(* ===== verification/SleepStm32.v ===== *)
(** * SleepStm32: a task that sleeps on an STM32

    The timers of [Stm32Run] as the alarm of the executor of [Sleep]: they have the laws
    for a delay of a turn of the counter, and there is no time for which setting an alarm
    would lose it.  The clock of the executor's passes is taken to be right, which that of
    [Stm32Rtc] is but for the moment in which the middle of its range is not counted yet
    ([stm32_clock_falls_back]). *)
From S2P Require Import Prelude Time Stm32Rtc Stm32Run Sleep.
Local Open Scope Z_scope.

Section stm32.
Context {P : Profile} (Hrelease : overflow_checks = false).
Context (last : nat) (Hlast : (1 ≤ last ≤ 3)%nat) (latency : Z) (Hlatency : 0 ≤ latency ≤ 2 ^ 14).
Context (n : nat) (Hn : (1 ≤ n ≤ last)%nat).

(** The callback of the alarm: what the executor last gave it. *)
Definition callback_of (m : Timed) : option (Z * Z) := callback (alarm_at n (rtc_of m)).

Definition stm32_elapse (x : unit + nat * Z) (m : Timed) : option Timed :=
  match x with
  | inl _ => tim_tick last latency m
  | inr (k, ts) =>
      if bool_decide (1 ≤ k ≤ last)%nat && bool_decide (k ≠ n) && fits 64 ts
      then snd <$> tim_set last latency k ts m else None
  end.
Definition stm32_handler (m : Timed) : option (bool * Timed) :=
  '(l, m') ← tim_irq last latency m;
  Some (bool_decide (n ∈ l) && bool_decide (is_Some (callback_of m)), m').
(** [Alarm::set_callback] and [Alarm::set]; the function is the executor's. *)
Definition with_callback (ctx : Z) (m : Timed) : Timed :=
  match set_alarm_callback n (0, ctx) (rtc_of m) with
  | Done s => mkTimed (Stm32Run.time m) s (due m)
  | Panic => m
  end.
Definition stm32_alarm_set (ctx ts : Z) (m : Timed) : option (bool * Timed) :=
  tim_set last latency n ts (with_callback ctx m).

Instance stm32_timed : TimedAlarm Timed := {
  env := unit + nat * Z;
  time := Stm32Run.time;
  elapse := stm32_elapse;
  handler := stm32_handler;
  set := stm32_alarm_set;
  safe _ _ := true
}.

Definition stm32_armed (ts : Z) (m : Timed) : Prop :=
  Waits last latency n ts m ∧ is_Some (callback_of m).

Lemma with_callback_run ctx m : TimOk last latency m → with_callback ctx m =
  mkTimed (Stm32Run.time m) (mkRTC (Stm32Rtc.rtc (rtc_of m)) (period (rtc_of m))
    (alter (λ a, mkAlarm (timestamp a) (Some (0, ctx))) (n - 1)%nat (alarms (rtc_of m)))) (due m).
Proof using Hn Hlast.
  intros O. unfold with_callback, set_alarm_callback.
  rewrite (tim_alarm_some last Hlast n (rtc_of m)); [done|apply O|lia].
Qed.

Lemma tim_with_callback_ok ctx m : TimOk last latency m → TimOk last latency (with_callback ctx m).
Proof using Hn Hlast.
  intros O. rewrite with_callback_run by done.
  destruct O as [A1 A2 A3 A4 A5 A6 A7 A8 A9 A10 A11 A12 A13]. split; try done.
  - destruct A3. split; [cbn; by rewrite length_alter|done].
  - cbn. apply Forall_alter; [done|]. by intros a _ Ha.
Qed.

Lemma tim_callback_with ctx m : TimOk last latency m → callback_of (with_callback ctx m) = Some (0, ctx).
Proof using Hn Hlast.
  intros O. rewrite with_callback_run by done. unfold callback_of, alarm_at.
  cbn [rtc_of alarms]. rewrite list_lookup_alter_eq.
  rewrite (tim_alarm_some last Hlast n (rtc_of m)); [done|apply O|lia].
Qed.

Lemma stm32_elapse_spec x m m' : TimOk last latency m → stm32_elapse x m = Some m' →
  TimOk last latency m' ∧ Stm32Run.time m ≤ Stm32Run.time m' ∧ callback_of m' = callback_of m ∧
  ∀ ts, Waits last latency n ts m → Waits last latency n ts m'.
Proof using All.
  intros O. destruct x as [u|[k ts]]; cbn [stm32_elapse].
  - intros Hm. destruct (tim_tick_ok Hrelease last Hlast latency Hlatency m m' O Hm) as [O' Ht].
    split_and!; [done|lia| |].
    + unfold tim_tick in Hm. destruct (_ || _); [done|]. by injection Hm as <-.
    + intros ts W. exact (tim_waits_tick Hrelease last Hlast latency Hlatency n ts m m' O Hn W Hm).
  - destruct (_ && _) eqn:Hg; [|done]. apply andb_true_iff in Hg as [Hg Hts%fits_spec].
    apply andb_true_iff in Hg as [Hk%bool_decide_eq_true Hne%bool_decide_eq_true].
    intros ([b m1] & Hm & ->)%fmap_Some.
    destruct (tim_set_run Hrelease last Hlast latency Hlatency k ts m b m1 O Hk Hts Hm) as (_ & H & Ht & _).
    cbn [snd]. split_and!; [|lia| |].
    + exact (tim_set_ok Hrelease last Hlast latency Hlatency k ts m b m1 O Hk Hts Hm).
    + unfold callback_of. by rewrite (st_other_alarms _ _ _ _ _ H) by (done || lia).
    + intros ts' W. exact (tim_waits_other Hrelease last Hlast latency Hlatency n ts' k ts b m m1 O Hn Hk
        Hne Hts W Hm).
Qed.

Lemma stm32_handler_spec b m m' : TimOk last latency m → stm32_handler m = Some (b, m') →
  TimOk last latency m' ∧ Stm32Run.time m' = Stm32Run.time m ∧ callback_of m' = callback_of m ∧
  ∀ ts, b = false → stm32_armed ts m → Waits last latency n ts m'.
Proof using All.
  intros O. unfold stm32_handler. intros ([l m1] & Hm & Hs)%bind_Some. injection Hs as <- <-.
  destruct (tim_irq_handled Hrelease last Hlast latency Hlatency m l m1 O Hm) as (_ & _ & H & Ht & _).
  split_and!; [exact (tim_irq_ok Hrelease last Hlast latency Hlatency m l m1 O Hm)|done| |].
  - unfold callback_of. rewrite (h_alarm _ _ _ H) by lia. by destruct (status _ _ _).
  - intros ts Hb [W Hc]. rewrite (bool_decide_true _ Hc), andb_true_r in Hb.
    apply bool_decide_eq_false in Hb.
    by destruct (tim_waits_irq Hrelease last Hlast latency Hlatency n ts l m m1 O Hn W Hm).
Qed.

Lemma stm32_set_armed ctx ts m m' : TimOk last latency m → 0 ≤ ts < 2 ^ 64 → true = true →
  stm32_alarm_set ctx ts m = Some (false, m') → stm32_armed ts m'.
Proof using All.
  intros O Hts _ Hm. pose proof (tim_with_callback_ok ctx m O) as O'.
  destruct (tim_waits_set Hrelease last Hlast latency Hlatency n ts false _ m' O' Hn Hts Hm) as [_ W].
  split; [exact W|].
  destruct (tim_set_run Hrelease last Hlast latency Hlatency n ts _ false m' O' Hn Hts Hm) as (_ & H & _).
  pose proof (tim_callback_with ctx m O) as Hc. unfold callback_of in *.
  rewrite (st_alarm _ _ _ _ _ H). cbn [callback]. rewrite Hc. by eexists.
Qed.

Lemma stm32_set_kept ctx ts m b m' : TimOk last latency m → 0 ≤ ts < 2 ^ 64 →
  stm32_alarm_set ctx ts m = Some (b, m') →
  TimOk last latency m' ∧ Stm32Run.time m' = Stm32Run.time m.
Proof using All.
  intros O Hts Hm. pose proof (tim_with_callback_ok ctx m O) as O'.
  destruct (tim_set_run Hrelease last Hlast latency Hlatency n ts _ b m' O' Hn Hts Hm) as (_ & _ & Ht & _).
  split; [exact (tim_set_ok Hrelease last Hlast latency Hlatency n ts _ b m' O' Hn Hts Hm)|].
  rewrite Ht. by rewrite with_callback_run.
Qed.

Lemma stm32_set_defined ctx ts m : TimOk last latency m → 0 ≤ ts < 2 ^ 64 →
  is_Some (stm32_alarm_set ctx ts m).
Proof using All.
  intros O Hts. apply (tim_set_defined Hrelease last Hlast latency Hlatency); [|done..].
  by apply tim_with_callback_ok.
Qed.

Lemma turn_nonneg : 0 ≤ 2 + 2 ^ 16 + latency.
Proof using Hlatency. clear -Hlatency. lia. Qed.

#[refine] Instance stm32_laws : TimedAlarmLaws Timed := {
  delay := 2 + 2 ^ 16 + latency;
  ok := TimOk last latency;
  armed := stm32_armed;
  delay_nonneg := turn_nonneg;
  Sleep.set_ok := stm32_set_kept;
  Sleep.set_defined := stm32_set_defined;
  Sleep.set_armed := stm32_set_armed
}.
Proof.
  - intros x m m' O Hm. by destruct (stm32_elapse_spec x m m' O Hm) as (? & ? & _).
  - intros m b m' O Hm. by destruct (stm32_handler_spec b m m' O Hm) as (? & ? & _).
  - intros ts x m m' O [W Hc] Hm. destruct (stm32_elapse_spec x m m' O Hm) as (_ & _ & E & HW).
    split; [by apply HW|by rewrite E].
  - intros ts m m' O A Hm. destruct (stm32_handler_spec false m m' O Hm) as (_ & _ & E & HW).
    split; [by apply HW|]. rewrite E. apply A.
  - intros ts m O [W _].
    pose proof (tim_waits_bound Hrelease last Hlast latency Hlatency n ts m O W). cbn. lia.
Defined.
End stm32.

[Goal of the exercise]
Go through the listing, and whenever a line contains the string "Definition", copy that line.

[Exercise output]
Definition callback_of (m : Timed) : option (Z * Z) := callback (alarm_at n (rtc_of m)).
Definition stm32_elapse (x : unit + nat * Z) (m : Timed) : option Timed :=
Definition stm32_handler (m : Timed) : option (bool * Timed) :=
Definition with_callback (ctx : Z) (m : Timed) : Timed :=
Definition stm32_alarm_set (ctx ts : Z) (m : Timed) : option (bool * Timed) :=
Definition stm32_armed (ts : Z) (m : Timed) : Prop :=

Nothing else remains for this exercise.